# Combinatorial Proof of falling factorial and binomial theorem

For $n,m,k \in \mathbb{N}$, prove the equality $$(n+m)^{\underline{k}}=\sum^{k}_{i=0}\binom ki \cdot n^{\underline{k-i}} \cdot m^{\underline{i}}$$ Here, $x^{\underline{j}}$ denotes a falling factorial, defined by $x^{\underline{j}} = \dfrac{x!}{\left(x-j\right)!} = x\left(x-1\right)\cdots\left(x-j+1\right)$.

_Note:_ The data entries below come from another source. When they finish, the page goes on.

(** Labels, annotations and conditions that Cluster API defines. *)
Definition ClusterNameLabel : string := "cluster.x-k8s.io/cluster-name".
Definition MachineControlPlaneLabel : string := "cluster.x-k8s.io/control-plane".
Definition MachineControlPlaneNameLabel : string := "cluster.x-k8s.io/control-plane-name".
Definition DeleteMachineAnnotation : string := "cluster.x-k8s.io/delete-machine".
Definition TemplateClonedFromNameAnnotation : string := "cluster.x-k8s.io/cloned-from-name".
Definition TemplateClonedFromGroupKindAnnotation : string :=
  "cluster.x-k8s.io/cloned-from-groupkind".
Definition PreTerminateDeleteHookAnnotationPrefix : string :=
  "pre-terminate.delete.hook.machine.cluster.x-k8s.io".
Definition MachineHealthCheckSucceededCondition : string := "HealthCheckSucceeded".
Definition MachineOwnerRemediatedCondition : string := "OwnerRemediated".
Definition ClusterSecretType : string := "cluster.x-k8s.io/secret".

(** ** Decidable equality *)

#[export] Instance byte_eq_dec : EqDecision Byte.byte := Byte.byte_eq_dec.
#[export] Instance Taint_eq_dec : EqDecision Taint.
Proof. solve_decision. Defined.
#[export] Instance NodeCondition_eq_dec : EqDecision NodeCondition.
Proof. solve_decision. Defined.
#[export] Instance Node_eq_dec : EqDecision Node.
Proof. solve_decision. Defined.
#[export] Instance Unstructured_eq_dec : EqDecision Unstructured.
Proof. solve_decision. Defined.
#[export] Instance KThreesConfigStatus_eq_dec : EqDecision KThreesConfigStatus.
Proof. solve_decision. Defined.
#[export] Instance KThreesConfig_eq_dec : EqDecision KThreesConfig.
Proof. solve_decision. Defined.
#[export] Instance MachineTemplate_eq_dec : EqDecision KThreesControlPlaneMachineTemplate.
Proof. solve_decision. Defined.
#[export] Instance RemediationStrategy_eq_dec : EqDecision RemediationStrategy.
Proof. solve_decision. Defined.
#[export] Instance KThreesControlPlaneSpec_eq_dec : EqDecision KThreesControlPlaneSpec.
Proof. solve_decision. Defined.
#[export] Instance LastRemediationStatus_eq_dec : EqDecision LastRemediationStatus.
Proof. solve_decision. Defined.
#[export] Instance KThreesControlPlaneStatus_eq_dec : EqDecision KThreesControlPlaneStatus.
Proof. solve_decision. Defined.
#[export] Instance KThreesControlPlane_eq_dec : EqDecision KThreesControlPlane.
Proof. solve_decision. Defined.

I can prove the binomial theorem for itself combinatorically and also the falling factorial version of it, but combined I hit a wall. Any suggestions?

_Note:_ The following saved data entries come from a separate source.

Lemma min_by_None lt ms : min_by lt ms = None <-> ms = ∅.
Proof.
  unfold min_by. rewrite <- map_to_list_empty_iff.
  destruct (map_to_list ms) as [|[k m] l]; [done|]. simpl.
  split; [|done]. intros E. repeat case_match; done.
Qed.

Lemma fold_min_Some (key : Machine -> Z) (l : list Machine) m :
  foldr (fun m acc => match acc with
                      | None => Some m
                      | Some m' => if (key m' <? key m)%Z then Some m' else Some m
                      end) None l = Some m ->
  m ∈ l /\ forall m', m' ∈ l -> (key m <= key m')%Z.
Proof.
  revert m. induction l as [|x l IH]; intros m; simpl; [done|].
  destruct (foldr _ None l) as [m'|] eqn:E.
  - destruct (IH m' eq_refl) as [Hin Hmin].
    destruct (Z.ltb_spec (key m') (key x)); intros [= <-].
    + split; [by right|]. intros y [->|Hy]%elem_of_cons; [lia|auto].
    + split; [by left|]. intros y [->|Hy]%elem_of_cons; [lia|].
      specialize (Hmin y Hy). lia.
  - intros [= <-]. split; [by left|].
    intros y [->|Hy]%elem_of_cons; [lia|].
    destruct l as [|z l]; [by apply elem_of_nil in Hy|].
    simpl in E. repeat case_match; done.
Qed.

Lemma min_by_Some (key : Machine -> Z) ms m :
  min_by (fun a b => key a <? key b)%Z ms = Some m ->
  (exists k, ms !! k = Some m) /\ forall k m', ms !! k = Some m' -> (key m <= key m')%Z.
Proof.
  intros (Hin & Hmin)%fold_min_Some. split.
  - apply list_elem_of_fmap in Hin as ([k x] & -> & Hx).
    exists k. by apply elem_of_map_to_list.
  - intros k x Hk. apply Hmin. apply list_elem_of_fmap. exists (k, x).
    split; [done|]. by apply elem_of_map_to_list.
Qed.

Definition get {C} (ty : C -> string) (cs : list C) (t : string) : option C :=
  find_first (fun c => String.eqb (ty c) t) cs.

Definition delete {C} (ty : C -> string) (t : string) (cs : list C) : list C :=
  List.filter (fun c => negb (String.eqb (ty c) t)) cs.

Definition set {C} (ty : C -> string) (c : C) (cs : list C) : list C :=
  c :: delete ty (ty c) cs.

Lemma get_type {C} (ty : C -> string) cs t c : get ty cs t = Some c -> ty c = t.
Proof. intros [_ E]%find_first_Some. by apply String.eqb_eq. Qed.

Lemma get_delete_eq {C} (ty : C -> string) cs t : get ty (delete ty t cs) t = None.
Proof.
  apply find_first_None. intros c Hc. unfold delete in Hc.
  apply list_elem_of_In, List.filter_In in Hc as [_ E].
  by destruct (String.eqb (ty c) t).
Qed.

Lemma get_delete_ne {C} (ty : C -> string) cs t t' :
  t <> t' -> get ty (delete ty t cs) t' = get ty cs t'.
Proof.
  intros Hne. unfold get, delete. induction cs as [|c cs IH]; simpl; [done|].
  destruct (String.eqb_spec (ty c) t); simpl.
  - rewrite IH. destruct (String.eqb_spec (ty c) t'); congruence.
  - by rewrite IH.
Qed.

Lemma get_set_eq {C} (ty : C -> string) cs c : get ty (set ty c cs) (ty c) = Some c.
Proof. unfold get, set. simpl. by rewrite String.eqb_refl. Qed.

Lemma get_set_ne {C} (ty : C -> string) cs c t :
  t <> ty c -> get ty (set ty c cs) t = get ty cs t.
Proof.
  intros Hne. unfold get, set. simpl.
  destruct (String.eqb_spec (ty c) t); [congruence|]. by apply get_delete_ne.
Qed.

Definition has_status {C} (ty : C -> string) (st : C -> ConditionStatus) (s : ConditionStatus)
    (cs : list C) (t : string) : bool :=
  match get ty cs t with Some c => bool_decide (st c = s) | None => false end.

Lemma has_status_spec {C} (ty : C -> string) st s cs t :
  has_status ty st s cs t = true <-> exists c, get ty cs t = Some c /\ st c = s.
Proof.
  unfold has_status. destruct (get ty cs t) as [c|].
  - rewrite bool_decide_eq_true. split; [eauto|]. by intros (? & [= <-] & ?).
  - split; [done|]. by intros (? & ? & _).
Qed.

Definition first_domain (fds : list ClusterFailureDomain) : string :=
  match fds with [] => "" | fd :: _ => FDName fd end.

#[export] Instance crypto : Crypto | 100 := {
  EncodeCertPEM := fun s => s;
  EncodePrivateKeyPEM := fun s => s;
  EncodePublicKeyPEM := inl;
  DecodeCertPEM := fun s => inl (Some s);
  DecodePrivateKeyPEM := fun s => inl (Some s);
  X509KeyPair := fun _ _ => inl tt;
}.

Definition error_text (e : error) : string := match e with ENew m => m | _ => "" end.

#[local] Obligation Tactic := idtac.
#[export] Program Instance capi : CAPI | 100 := {
  Filter := fun f ms => filter (fun km => f km.2 = true) ms;
  AnyFilter := fun fs ms => filter (fun km => existsb (fun f => f km.2) fs = true) ms;
  Difference := fun ms1 ms2 => ms1 ∖ ms2;
  Oldest := min_by (fun a b => MCreationTimestamp a <? MCreationTimestamp b)%Z;
  Newest := min_by (fun a b => - MCreationTimestamp a <? - MCreationTimestamp b)%Z;
  HasDeletionTimestamp := fun m => negb (TimePtr_IsZero (MDeletionTimestamp m));
  NodeRef_IsDefined := fun m => negb (String.eqb (NodeRefName m) "");
  ContractRef_IsDefined := fun r => negb (String.eqb (ContractName r) "");
  IsUnhealthy := fun m =>
    match get CondType (MachineConditions m) MachineOwnerRemediatedCondition with
    | Some _ => match get CondType (MachineConditions m) MachineHealthCheckSucceededCondition with
                | Some c => bool_decide (CondStatus c = ConditionFalse)
                | None => false
                end
    | None => false
    end;
  IsReady := fun m =>
    has_status V1Type V1Status ConditionTrue (MachineV1Conditions m) "Ready";
  IsControlPlaneMachine := fun m =>
    match gomap_get (Labels (MachineMeta m)) MachineControlPlaneLabel with
    | Some _ => true | None => false end;
  InFailureDomains := fun fds m => bool_decide (FailureDomain m ∈ fds);
  ShouldRolloutAfter := fun now after m =>
    (negb (after =? 0) && (MCreationTimestamp m <? after) && (after <? now))%Z;
  OwnedMachines := fun k m =>
    existsb (fun r => String.eqb (OwnerUID r) (UID (KCPMeta k))) (OwnerReferences (MachineMeta m));
  ControlPlaneMachines := fun c m => String.eqb (ClusterName m) c;
  AdoptableControlPlaneMachines := fun c m =>
    String.eqb (ClusterName m) c && bool_decide (OwnerReferences (MachineMeta m) = []);
  ActiveMachines := fun m => TimePtr_IsZero (MDeletionTimestamp m);
  LowestVersion := fun ms =>
    match (map_to_list ms).*2 with [] => "" | m :: _ => MachineVersion m end;
  conditions_Get := get CondType;
  conditions_Set := set CondType;
  conditions_Delete := delete CondType;
  IsTrue := has_status CondType CondStatus ConditionTrue;
  IsFalse := has_status CondType CondStatus ConditionFalse;
  v1_Get := get V1Type;
  v1_Mark := set V1Type;
  v1_IsTrue := has_status V1Type V1Status ConditionTrue;
  v1_IsFalse := has_status V1Type V1Status ConditionFalse;
  PickMost := fun fds _ _ => first_domain fds;
  PickFewest := fun fds _ _ => first_domain fds;
  GroupKind_String := fun apiVersion kind => kind;
  Error := error_text;
  Duration_String := fun _ => "";
}.
Next Obligation. intros. simpl. by rewrite map_lookup_filter_Some. Qed.
Next Obligation. intros. simpl. by rewrite map_lookup_filter_Some. Qed.
Next Obligation. intros. simpl. by rewrite lookup_difference_Some. Qed.
Next Obligation. intros. apply min_by_None. Qed.
Next Obligation. intros ms m E. by apply (min_by_Some MCreationTimestamp) in E. Qed.
Next Obligation. intros. apply min_by_None. Qed.
Next Obligation.
  intros ms m E. apply (min_by_Some (fun a => - MCreationTimestamp a)%Z) in E as [? Hmin].
  split; [done|]. intros k m' Hk. specialize (Hmin k m' Hk). simpl in Hmin. lia.
Qed.
Next Obligation. done. Qed.
Next Obligation. intros m. simpl. by destruct (String.eqb_spec (NodeRefName m) ""). Qed.
Next Obligation. intros. simpl. apply bool_decide_eq_true. Qed.
Next Obligation. intros now after m. simpl. lia. Qed.
Next Obligation. intros cs t c E. by apply get_type in E. Qed.
Next Obligation. intros. apply get_set_eq. Qed.
Next Obligation. intros. by apply get_set_ne. Qed.
Next Obligation. intros. apply get_delete_eq. Qed.
Next Obligation. intros. by apply get_delete_ne. Qed.
Next Obligation. intros. apply has_status_spec. Qed.
Next Obligation. intros. apply has_status_spec. Qed.
Next Obligation. intros. apply get_set_eq. Qed.
Next Obligation. intros. by apply get_set_ne. Qed.
Next Obligation. intros. apply has_status_spec. Qed.
Next Obligation. intros. apply has_status_spec. Qed.
Next Obligation. intros [|fd fds] all ms; simpl; [done|]. intros _. left. Qed.
End reference.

• Can you please define the "falling factorial"? – Gregory Grant May 7 '15 at 17:12
• $n^{\underline{k}} = \frac{n!}{(n-k)!}$ – grapher May 7 '15 at 17:17

How many ways can you pick $k$ balls from a set of $n$ different red balls and $m$ green different balls?

$$(n+m)^{\underline k}$$

But you can count them another way. First suppose that the $k$ balls are red, then $k-1$ are red and $1$ is green, etc.

This gives

$$\sum_{j=0}^k\binom kj n^{\underline j} m^{\underline {k-j}}$$

I much prefer the combinatorial argument, but it’s useful to be able to manipulate summations and falling factorials, so here for the record is the induction step of the proof by induction on $k$.

\begin{align*} \sum_{i=0}^{k+1}\binom{k+1}in^{\underline{k+1-i}}m^{\underline i}&=\sum_{i=0}^{k+1}\left(\binom{k}i+\binom{k}{i-1}\right)n^{\underline{k+1-i}}m^{\underline i}\\ &=\sum_{i=0}^k\binom{k}in^{\underline{k+1-i}}m^{\underline i}+\sum_{i=0}^k\binom{k}in^{\underline{k-i}}m^{\underline{i+1}}\\ &=\sum_{i=0}^k\binom{k}i\left(n^{\underline{k+1-i}}m^{\underline i}+n^{\underline{k-i}}m^{\underline{i+1}}\right)\\ &=\sum_{i=0}^k\binom{k}in^{\underline{k-i}}m^{\underline i}\big((n-k+i)+(m-i)\big)\\ &=\sum_{i=0}^k\binom{k}in^{\underline{k-i}}m^{\underline i}(n-k+m)\\ &=(n+m-k)(n+m)^{\underline k}\\ &=(n+m)^{\underline{k+1}}\;. \end{align*}

This also follows from Vandermonde's identity, i.e. $$\binom{n+m}{k}=\sum_{i=0}^k\binom{n}{i}\binom{m}{k-i}$$ which can be proven using a commitee like argument, namely two ways of choosing a group of $k$ people from $n$ men and $m$ women. Multiply both sides by $k!$ to get that $$(n+m)^{\underline{k}} =\sum_{i=0}^k\binom{k}{i}n^{\underline i} m^{\underline {k-i}}$$ as desired.